The Lake Where You Live

Secrets of angling life

By Ted Rulseh, Columnist

I’ve written about lakes at least weekly for close to 25 years. That includes two newspaper columns about them, and three books.

My newly released fourth book is about the main thing I do on the lakes, and the one I most treasure. That is to say, it’s about fishing. “You Shoulda Been Here Last Week” is a collection of stories from my angling life, from toddlerhood to advancing age.

It doesn’t try to tell how or where to catch fish. Instead, it explores the deeper sides of the activity — successes and failures, precious times with family and friends, moments of magic and wonder, lessons learned, experiences forever carved in memory. 

I’d never claim not to care about the catching; I emphatically do care. It’s just that as you likely know, there’s a lot more to fishing than that. One story recounts the precise moment when my daughter Sonya made that discovery.

From the time she started fishing, at age four or so, Sonya was all business in the boat.
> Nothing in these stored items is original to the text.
(* ===== verification/SkiplistDelete.v ===== *)
(** * Skip list deletion: [zslDeleteNode], [zslDelete] and [zslUpdateScore] keep the invariant *)
From Stdlib Require Import SpecFloat.
From S2P Require Import Prelude Skiplist SkiplistOrder SkiplistFacts SkiplistEdit SkiplistInsert.

Lemma link_forward_elem i l id : forward (link i l) = Some id -> id ∈ (s_id <$> l).
Proof.
  induction l as [|x l IH]; simpl; [done|]. case_decide; simpl.
  - intros [= ->]. by left.
  - intros Hf%IH. by right.
Qed.

Lemma link_forward_None i l : forward (link i l) = None -> low i l.
Proof.
  intros Hf. destruct (decide (low i l)) as [|Ht]; [done|].
  destruct (link_tall_inv i l Ht) as (? & ? & _ & _ & _ & E). by rewrite E in Hf.
Qed.

(** ** Unlinking *)

Section Unlink.
Context (h : zheap) (hd x : snode) (A D : list snode) (zl : nat) (E : link_fn) (B : nat -> option nat).
Let F := hd :: A ++ x :: D.
Let k := length A.
Let q i := lastp F i k.
Let T : link_fn := fun p i => if decide (p <= k)%nat then link i (drop p (A ++ D)) else E p i.
Context (HH : HeapOf h F E B) (HE : links_ok hd (A ++ x :: D) zl E).
Context (Hzl : (zl <= s_height hd)%nat) (Hlen : zlen (A ++ x :: D) < 2 ^ 62).
Context (Hhs : Forall (fun y => (1 <= s_height y <= zl)%nat) (A ++ x :: D)).

Lemma unlink_step i : (i < zl)%nat ->
  (q i <= k)%nat /\ (i < height_at F (q i))%nat /\
  (if decide (i < s_height x)%nat
   then forward (E (q i) i) = Some (s_id x) /\ 1 <= span (E (q i) i) < 2 ^ 62 /\
        0 <= span (E (S k) i) < 2 ^ 62 /\
        T (q i) i = {| forward := forward (E (S k) i);
                       span := span (E (q i) i) + span (E (S k) i) - 1 |}
   else forward (E (q i) i) <> Some (s_id x) /\ 1 <= span (E (q i) i) < 2 ^ 62 /\
        T (q i) i = {| forward := forward (E (q i) i); span := span (E (q i) i) - 1 |}) /\
  forall p, p <> q i -> (i < height_at F p)%nat -> T p i = E p i.
Proof.
  intros Hi. pose proof (links_ok_all _ _ _ _ HE) as HEa. unfold zlen in Hlen.
  rewrite length_app in Hlen. fold k in Hlen. simpl in Hlen.
  assert (q i <= k)%nat as Hq by apply lastp_le.
  assert (i < height_at F (q i))%nat as Hh by (apply lastp_tall; unfold height_at; simpl; lia).
  pose proof (link_last hd A (x :: D) i (q i) (x :: D) Hq Hh eq_refl) as HL1.
  pose proof (link_last hd A (x :: D) i (q i) D Hq Hh eq_refl) as HL2. fold k in HL1, HL2.
  pose proof (span_range i D) as Hsp. unfold zlen in Hsp.
  rewrite (HEa (q i) i Hh Hi), HL1.
  assert (T (q i) i = _) as -> by (unfold T; rewrite decide_True by done; exact HL2).
  cbn [link forward span]. split_and!; [done|done| |].
  - destruct (decide (i < s_height x)%nat) as [Hx|Hx].
    + assert (E (S k) i = link i D) as ->.
      { rewrite (HEa (S k) i); [apply (new_link x A D i)| |done].
        unfold height_at, F. simpl. by rewrite list_lookup_middle. }
      cbn [forward span]. split_and!; try done; try lia. f_equal. lia.
    + cbn [forward span]. split_and!; try lia; [|f_equal; lia].
      intros Hf%link_forward_elem.
      pose proof (proj1 (HeapOf_remove h (hd :: A) D E B x HH)) as Hn. apply Hn.
      rewrite fmap_app. apply elem_of_app. by right.
  - intros p Hp Hph. unfold T. case_decide as Hpk; [|done]. rewrite (HEa p i Hph Hi).
    by apply (link_other hd A (x :: D)).
Qed.

Lemma unlink_links U :
  (forall i, (i < zl)%nat -> U !! i = Some (id_at F (q i))) ->
  exists h', unlink_levels h (s_id x) U 0 zl = Some h' /\ HeapOf h' F (mix T E 0 zl) B.
Proof.
  intros HU. apply (unlink_levels_spec F B q zl h E T 0 x k U HH).
  - apply list_lookup_middle, eq_refl.
  - intros i Hi. destruct (unlink_step i ltac:(lia)) as (H1 & H2 & H3 & H4).
    split_and!; [apply HU; lia|done..].
Qed.

(** The links left for the list without [x]. *)
Lemma removed_links :
  links_ok hd (A ++ D) zl (fun p => if decide (p < S k)%nat then mix T E 0 zl p else mix T E 0 zl (S p)).
Proof.
  apply all_links_ok.
  - apply Forall_app in Hhs as [H1 H2]. apply Forall_app. split; [done|]. by inversion H2.
  - intros p i Hh Hi. pose proof (links_ok_all _ _ _ _ HE) as HEa. unfold mix.
    destruct (decide (p < S k)%nat) as [Hpk|Hpk]; rewrite decide_True by lia; unfold T.
    + by rewrite decide_True by lia.
    + rewrite decide_False by lia. rewrite HEa; [| |done].
      * f_equal. rewrite !drop_app_ge by (fold k; lia). fold k.
        by replace (S p - k)%nat with (S (p - k)) by lia.
      * rewrite height_shift. unfold shift_fn. fold k. rewrite !decide_False by lia.
        by replace (S p - 1)%nat with p by lia.
  - intros i Hi. rewrite decide_True by lia. unfold mix. rewrite decide_False by lia. by apply HE.
Qed.
End Unlink.

Lemma shrink_level_spec h hd L E B zl :
  HeapOf h (hd :: L) E B -> (1 <= zl <= s_height hd)%nat -> links_ok hd L zl E ->
  Forall (fun y => (1 <= s_height y <= zl)%nat) L ->
  exists l, shrink_level h (s_id hd) zl = Some l /\ (1 <= l <= zl)%nat /\ links_ok hd L l E /\
    Forall (fun y => (1 <= s_height y <= l)%nat) L.
Proof.
  intros HH. induction zl as [|zl IH]; intros Hzl HE Hhs; [lia|].
  destruct zl as [|zl]; [by exists 1%nat|]. cbn [shrink_level].
  rewrite (get_level_at h _ E B HH 0 hd (S zl) eq_refl ltac:(lia)). cbn [mbind option_bind].
  rewrite (proj1 HE) by (first [simpl; lia | unfold height_at; simpl; lia]). rewrite drop_0.
  destruct (forward (link (S zl) L)) as [f|] eqn:Ef.
  { eexists. split_and!; [done|lia|lia|done|done]. }
  pose proof (link_forward_None _ _ Ef) as Hlow.
  assert (Hhs' : Forall (fun y => (1 <= s_height y <= S zl)%nat) L).
  { unfold low in Hlow. rewrite Forall_forall in Hlow, Hhs |- *. intros y Hy.
    specialize (Hlow y Hy). specialize (Hhs y Hy). simpl in *. lia. }
  destruct IH as (l & El & Hl & HEl & Hhl); [lia| |done|].
  - apply all_links_ok; [done| |].
    + intros p i Hh Hi. apply (links_ok_all _ _ _ _ HE); [done|lia].
    + intros i Hi. destruct (decide (i = S zl)) as [->|Hne]; [|apply HE; lia].
      rewrite (proj1 HE) by (first [simpl; lia | unfold height_at; simpl; lia]). by rewrite drop_0.
  - exists l. split_and!; [exact El|lia|lia|done|done].
Qed.

(** Backward pointers of the list without [x]. *)
Lemma back_remove A D x p :
  p <> S (length A) ->
  back (A ++ D) p = if decide (p < S (length A))%nat then back (A ++ x :: D) p else back (A ++ x :: D) (S p).
Proof.
  intros Hp. case_decide as Hd.
  - destruct p as [|[|p]]; [done|done|]. simpl. by rewrite !lookup_app_l by lia.
  - destruct p as [|[|p]]; [lia|lia|]. simpl. rewrite lookup_insert_at.
    rewrite !decide_False by lia. do 2 f_equal. lia.
Qed.

Lemma back_last A D x : back (A ++ x :: D) (S (length A)) = s_id <$> last A.
Proof.
  rewrite last_lookup. destruct A as [|a A]; [done|]. cbn [back length].
  by rewrite lookup_app_l by (simpl; lia).
Qed.

Section DeleteFinish.
Context (h : zheap) (hd x : snode) (A D : list snode) (zl : nat) (E : link_fn) (tl : option nat).
Let k := length A.
Let F := hd :: A ++ x :: D.
Context (HH : HeapOf h F E (back (A ++ x :: D))) (HE : E (S k) 0%nat = link 0 D).
Context (HD : Forall (fun y => (1 <= s_height y)%nat) D) (Hx : (1 <= s_height x)%nat).

Lemma delete_finish :
  tl = s_id <$> last (A ++ x :: D) ->
  exists lx nx h1, get_level h (s_id x) 0 = Some lx /\ h !! s_id x = Some nx /\
    zn_ele nx = s_ele x /\ zn_score nx = s_score x /\
    match forward lx with
    | Some f => h ← set_backward h f (zn_backward nx); Some (h, tl)
    | None => Some (h, zn_backward nx)
    end = Some (h1, s_id <$> last (A ++ D)) /\
    s_id x ∉ (s_id <$> hd :: A ++ D) /\ is_Some (h1 !! s_id x) /\
    HeapOf h1 (hd :: A ++ D) (fun p => if decide (p < S k)%nat then E p else E (S p)) (back (A ++ D)).
Proof.
  intros Htl.
  assert (HSk : F !! S k = Some x) by apply list_lookup_middle, eq_refl.
  rewrite (get_level_at _ _ _ _ HH (S k) x 0 HSk ltac:(lia)), HE.
  pose proof (node_lookup _ _ _ _ HH (S k) x HSk) as Hnx. unfold k in Hnx. rewrite back_last in Hnx.
  exists (link 0 D); eexists. rewrite Hnx.
  enough (exists h1, match forward (link 0 D) with
    | Some f => h ← set_backward h f (s_id <$> last A); Some (h, tl)
    | None => Some (h, s_id <$> last A)
    end = Some (h1, s_id <$> last (A ++ D)) /\
    s_id x ∉ (s_id <$> hd :: A ++ D) /\ is_Some (h1 !! s_id x) /\
    HeapOf h1 (hd :: A ++ D) (fun p => if decide (p < S k)%nat then E p else E (S p)) (back (A ++ D)))
    as (h1 & H1 & H2 & H3 & H4) by (exists h1; split_and!; done).
  destruct D as [|d D'] eqn:ED.
  - exists h. destruct (HeapOf_remove h (hd :: A) [] E _ x HH) as [Hn HR]. split_and!; try done.
    + cbn. by rewrite app_nil_r.
    + eapply HeapOf_ext; [exact HR|done|]. intros p y Hp. cbv beta. simpl length. fold k.
      symmetry. apply back_remove. intros ->. apply lookup_lt_Some in Hp. simpl in Hp.
      rewrite length_app in Hp. simpl in Hp. lia.
  - assert (Hd : F !! S (S k) = Some d).
    { unfold F. simpl. rewrite lookup_app_r by (fold k; lia). fold k.
      by replace (S k - k)%nat with 1%nat by lia. }
    destruct (set_backward_at _ _ _ _ HH (S (S k)) d (s_id <$> last A) Hd) as (h1 & E1 & HH1).
    exists h1. destruct (HeapOf_remove h1 (hd :: A) (d :: D') E _ x HH1) as [Hn HR]. split_and!; try done.
    + cbn [link]. rewrite decide_True by (inversion HD; lia). cbn [forward]. rewrite E1.
      cbn [mbind option_bind]. rewrite Htl, !last_app_cons, !last_cons. by destruct (last D').
    + by rewrite (node_lookup _ _ _ _ HH1 (S k) x HSk).
    + eapply HeapOf_ext; [exact HR|done|]. intros p y Hp. cbv beta. simpl length. fold k.
      destruct (decide (p = S k)) as [->|Hne].
      * rewrite decide_False by lia. rewrite decide_True by done. symmetry. apply back_last.
      * rewrite (back_remove A (d :: D') x p Hne). fold k.
        destruct (decide (p < S k)%nat); rewrite decide_False by lia; done.
Qed.
End DeleteFinish.

Lemma ZRepr_free h z L id :
  ZRepr h z L -> id ∉ (s_id <$> hdr (zsl_header z) :: L) -> ZRepr (zslFreeNode h id) z L.
Proof.
  intros [(E & HH & HE) ? ? ? ? ? ?] Hid. split; try done. exists E. split; [|done]. by apply HeapOf_free.
Qed.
If the fish weren’t biting, her mood soon turned sour. Then came an evening when she was about10. We were casting silver minnow spoons for pike here on Birch Lake. The sun had slipped below the treetops, imparting a pink tone to scattered, puffy clouds.

Then two eagles appeared overhead. Sonya looked at the pair, circling together, climbing on the thermals, never beating a wing. “Oh, that’s beautiful,” she said. For a second she looked down at her spinning real and thumbed the release button. But then her gaze turned upward again. “Daddy, can I stop and watch them?”

“Of course you can,” I replied. She tilted her head back against the orange pillow of her life preserver, her eyes following the eagles’ spiral ascent into rose-tinted sky. I looked on and smiled, because that’s when I knew, for sure, that Sonya was learning to fish.

Moments like that, more so than filled bag limits, make time on the water worthwhile. There was the last fishing outing I took with my dad, when he was in his 80s and nearly blind from macular degeneration. In a reversal of roles, I was the one unhooking the bluegills he caught and baiting his hook.

Son Todd and I shared a memorable evening on a small lake at sunset as nighthawks appeared, closing in around us in silent flight, whisking so close we could almost feel the breath of their wings. We fished on among them, those ghost birds, until it was so dark we could barely see the white tops of our bobbers.

There are lighter memories, too. Like doing enthusiastic battle with my wife over the keeping of night crawlers and hellgrammites in the kitchen refrigerator. The search for the elusive Luny Frog. My misadventures trying to design and prototype an entirely new kind of neutral buoyancy minnow-imitation lure. 

My wish is that these stories help connect you with your own angling world. You might find an idea or two that help you do a little more catching. Mainly, though, I hope these stories evoke experiences you’ve had, or maybe would like to have, somewhere on water, and so make your angling life a little richer.